Management / Decision-Making / Organization Theory
Management / Decision-Making / Organization TheoryGarbage Can Model
Some organizations do not make decisions in a fully rational sequence.
Popularity
Usefulness
Aliases
garbage can theory / organized-anarchy model / trash can theory
Domains
Organizational behavior, public administration, management theory, decision-making
Definition
- The Garbage Can Model is an organizational decision-making theory that says decisions in ambiguous institutions often emerge from the messy interaction of problems, solutions, participants, and choice opportunities rather than from a neat, linear process.
Core Idea
- Some organizations do not make decisions in a fully rational sequence.

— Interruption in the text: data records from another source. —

Lemma turn_spec cset n ph f s s' r : worker_turn cset n ph f s = (s', r) → (ph ≠ Marking → turn_effect n s s' r) ∧ (ph = Marking → r = None ∧ (s' = s ∨ s' = delete_rows (λ x, bool_decide (contains x n)) s)) ∧
  (stored_phase r = true → n ∈ blocks s').
Proof.
  destruct ph as [a|a|a| |a]; cbn [worker_turn].
  - unfold HasBlock. rewrite run_query. destruct (bigint n); cbn [negb].
    + destruct (decide (n ∈ blocks s)) as [Hin|Hin]; [rewrite bool_decide_true by done|rewrite bool_decide_false by done]; destruct f; cbn; intros [= <- <-]; unfold next_attempt; (split_and!; [intros _|done|]);
        try (by apply te_stored); try (by apply te_same; eauto); try done; try (by destruct (_ <? _)). all: by destruct cset.
    + destruct f; cbn; intros [= <- <-]; (split_and!; [intros _; apply te_same; [done|unfold next_attempt; by destruct (_ <? _); eexists]|done|unfold next_attempt; by destruct (_ <? _)]).
  - cbn [process_block insert_writer]. unfold insert_block. rewrite run_exec. destruct (bigint n); cbn [negb]; destruct f; cbn; intros [= <- <-]; (split_and!; [intros _|done|]);
      try (by apply te_same; eauto); try (by apply te_write; eauto); try done; cbn; set_solver.
  - destruct (run_stmt _ f s) as [s1 x] eqn:E. apply requeue_turn in E. destruct x as [[]|]; intros [= <- <-]; (split_and!; [intros _|done|by unfold next_attempt; repeat case_match]);
      destruct E as [[-> ?]|?]; try done; try (by apply te_record). apply te_same; [done|]. unfold next_attempt. by destruct (_ <? _); eexists.
  - unfold MarkBlockProcessed, DeleteMissingRangeByBlock. rewrite run_exec. destruct (bigint n); cbn [negb]; destruct f; cbn; intros [= <- <-]; split_and!; try done; auto.
  - destruct (run_stmt _ f s) as [s1 x] eqn:E. apply requeue_turn in E. destruct x as [[]|]; intros [= <- <-]; (split_and!; [intros _|done|by unfold next_attempt; repeat case_match]);
      destruct E as [[-> ?]|?]; try done; try (by apply te_record). apply te_same; [done|]. unfold next_attempt. by destruct (_ <? _); eexists.
Qed.

(** *** The steps *)

Definition sys_inv (y : catchup_sys) : Prop := inv (view y) ∧ ∀ n, (n, Marking) ∈ y_workers y → safe (y_store y) (y_reverted y) n.

Lemma safe_more s s' (ag : gset Z) m : (∀ x, x ∈ blocks s → x ∈ blocks s') → history_from s ≤ history_from s' → safe s ag m → safe s' (ag ∖ blocks s') m.
Proof. intros Hb Hh [H|[H|H]]; [left; auto|right; left; lia|]. destruct (decide (m ∈ blocks s')); [by left|right; right; set_solver]. Qed.
Lemma inv_again c s : inv (mkC s (flight c) (again c)) → inv (mkC s (flight c) (again c ∖ blocks s)).
Proof. intros Hi. eapply inv_more; [exact Hi|done|done| |by left|done]. intros m. cbn. apply safe_more; [done|lia]. Qed.

Section Turn.
Context (cset : bool) (y : catchup_sys) (l1 : list (Z * phase)) (n : Z) (ph : phase) (l2 : list (Z * phase)) (f : fault) (s : store) (r : option phase).
Hypothesis Hy : sys_inv y.
Hypothesis Ew : y_workers y = l1 ++ (n, ph) :: l2.
Hypothesis Et : worker_turn cset n ph f (y_store y) = (s, r).
Let y' := mkSys s (y_queue y) (l1 ++ match r with Some ph => [(n, ph)] | None => [] end ++ l2) (y_reverted y ∖ blocks s).

Lemma after_sub m : m ∈ in_flight y' → m ∈ in_flight y.
Proof. unfold y'. rewrite flight_after, (flight_split y l1 n ph l2 m Ew). unfold others_of. tauto. Qed.
Lemma after_rest m : m ∈ in_flight y → m ≠ n ∨ is_Some r → m ∈ in_flight y'.
Proof. unfold y'. rewrite flight_after, (flight_split y l1 n ph l2 m Ew). unfold others_of. intros [->|?] [?|?]; tauto. Qed.

(** What the turn leaves of the account of a block. *)
Lemma turn_keeps : sys_inv y' ∧ ∀ m, kept y m → kept y' m.
Proof.
  destruct Hy as [Hi Hm]. destruct (turn_spec cset n ph f (y_store y) s r Et) as (Hne & Hmk & Hst).
  assert (n ∈ in_flight y) as Hn by (apply (flight_split y l1 n ph l2 n Ew); by left).
  assert (inv (view y') ∧ (∀ m, safe (y_store y) (y_reverted y) m → safe s (y_reverted y ∖ blocks s) m) ∧ ∀ m, kept y m → kept y' m) as (H1 & H2 & H3).
  2: { split; [|done]. split; [done|]. intros m. cbn [y' y_workers y_store y_reverted]. rewrite !elem_of_app. intros [Hin|[Hin|Hin]].
       - apply H2, Hm. rewrite Ew. set_solver.
       - destruct r as [ph'|]; [|by apply not_elem_of_nil in Hin]. apply list_elem_of_singleton in Hin as [= -> <-]. left. by apply Hst.
       - apply H2, Hm. rewrite Ew. set_solver. }
  assert (rows s = rows (y_store y) → next_id s = next_id (y_store y) → (∀ m, safe (y_store y) (y_reverted y) m → safe s (y_reverted y ∖ blocks s) m) →
    (∀ m, m ∈ in_flight y → m ∈ in_flight y' ∨ safe s (y_reverted y ∖ blocks s) m) →
    inv (view y') ∧ (∀ m, safe (y_store y) (y_reverted y) m → safe s (y_reverted y ∖ blocks s) m) ∧ ∀ m, kept y m → kept y' m) as Hsimple.
  { intros Er En Hs Hfl. split_and!; [|done|].
    - eapply (inv_more (view y)); [exact Hi|done|done|done|done|]. intros m. apply after_sub.
    - intros m [Hk|[Hk|Hk]]; [left; by apply Hs|right; left; cbn; by rewrite Er|]. destruct (Hfl m Hk); [by right; right|by left]. }
  assert (blocks s = blocks (y_store y) → history_from s = history_from (y_store y) → ∀ m, safe (y_store y) (y_reverted y) m → safe s (y_reverted y ∖ blocks s) m) as Hsame.
  { intros Eb Eh m. apply safe_more; [by rewrite Eb|lia]. }
  destruct (decide (ph = Marking)) as [Eph|Hph].
  - assert (safe (y_store y) (y_reverted y) n) as Hns by (apply Hm; rewrite Ew, Eph; set_solver).
    destruct (Hmk Eph) as [Er0 [Es|Es]].
    + assert (∀ m, safe (y_store y) (y_reverted y) m → safe s (y_reverted y ∖ blocks s) m) as Hs by (apply Hsame; by rewrite Es).
      apply Hsimple; [by rewrite Es..|done|]. intros m Hin. destruct (decide (m = n)) as [->|]; [right; by apply Hs|left; apply after_rest; auto].
    + assert (∀ m, safe (y_store y) (y_reverted y) m → safe s (y_reverted y ∖ blocks s) m) as Hs by (apply Hsame; by rewrite Es). split_and!; [|done|].
      * apply (inv_again (mkC (y_store y) (in_flight y') (y_reverted y)) s). cbn [flight again]. rewrite Es. apply (inv_mark n (view y)); [done|intros m; apply after_sub|intros m ??; apply after_rest; auto].
      * intros m Hk. destruct (decide (m = n)) as [->|Hne']; [left; by apply Hs|]. destruct Hk as [Hk|[Hk|Hk]]; [left; by apply Hs| |right; right; apply after_rest; auto].
        apply covers_elem in Hk as (x & Hx & Hmx). destruct (decide (contains x n)) as [Hc|Hc].
        -- destruct (inv_flight _ Hi x n Hx Hc Hn m Hmx) as [?|[?|[i Hs1]]]; [left; by apply Hs|right; right; apply after_rest; auto|].
           right. left. apply covers_elem. exists (mkRange i m m). split; [|unfold contains; cbn; lia]. cbn. rewrite Es.
           apply list_elem_of_filter. split; [|done]. apply bool_decide_eq_false. unfold contains. cbn. lia.
        -- right. left. apply covers_elem. exists x. split; [|done]. cbn. rewrite Es. apply list_elem_of_filter. split; [|done]. by apply bool_decide_eq_false.
  - destruct (Hne Hph) as [Es Hr|Es Hb|Es Hr|E].
    + apply Hsimple; [by rewrite Es..|apply Hsame; by rewrite Es|]. intros m Hin. left. apply after_rest; auto.
    + apply Hsimple; [by rewrite Es..|apply Hsame; by rewrite Es|]. intros m Hin. destruct (decide (m = n)) as [->|]; [right; left; by rewrite Es|left; apply after_rest; auto].
    + apply Hsimple; [by rewrite Es..|intros m; rewrite Es; apply safe_more; cbn; [set_solver|lia]|]. intros m Hin. left. apply after_rest; auto.
    + pose proof E as [_ [Hc Hbl Hh _ _ _]]%insert_range_ok.
      assert (∀ m, safe (y_store y) (y_reverted y) m → safe s (y_reverted y ∖ blocks s) m) as Hs by (by apply Hsame). split_and!; [|done|].
      * apply (inv_again (mkC (y_store y) (in_flight y') (y_reverted y)) s). cbn [flight again]. apply (inv_requeue n (view y)); [done|done|done|intros m; apply after_sub|intros m ??; apply after_rest; auto].
      * intros m [Hk|[Hk|Hk]]; [left; by apply Hs|right; left; apply Hc; by left|]. destruct (decide (m = n)) as [->|]; [right; left; apply Hc; right; lia|right; right; apply after_rest; auto].
Qed.
End Turn.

- Problems, preferred solutions, and decision-makers often drift around separately until they happen to connect.
- In ambiguous settings, a "decision" may be the temporary result of timing and participation as much as analysis.
How It Works
- Problems arise, people join and leave, and solutions may exist before a clear problem is defined.
- These streams meet in a choice opportunity such as a meeting, vote, or budget cycle.
- What gets decided depends heavily on who is present, what is already available, and when the streams collide.
Usage Example
- A committee approves a long-discussed proposal not because it logically solved the day's agenda item, but because the right champions were present when a funding window suddenly opened.
Famous Example
- Example: Michael D. Cohen, James G. March, and Johan P. Olsen's 1972 paper "A Garbage Can Model of Organizational Choice."
- Why it fits this rule: The model explains how decisions in "organized anarchies" arise from the mixing of separate streams rather than orderly analysis.
- Verification status: This is an established organizational theory. The litter-bin or "make trash cans fun to use" story is a different behavioral-design idea and should not be treated as the same concept.
Use Cases / Situations Where It Applies
- Universities, public agencies, and other ambiguous organizations.
- Committee-heavy decision environments.
- Diagnosing messy or timing-driven organizational choices.
When Not to Use or Common Misuse
- Do not assume all organizations or all decisions are this chaotic.
- Do not use the model as an excuse for avoidable disorder.
- Do not confuse it with nudge theory or litter-reduction anecdotes.
Rule Invention / Origin
- Invented by: Michael D. Cohen, James G. March, and Johan P. Olsen.
- Year of invention: 1972.
- Country / context of origin: Organization theory in the United States and Norway/Europe.
Evidence / Research Basis
- A foundational theory in organization studies, especially for decision-making under ambiguity and "organized anarchy."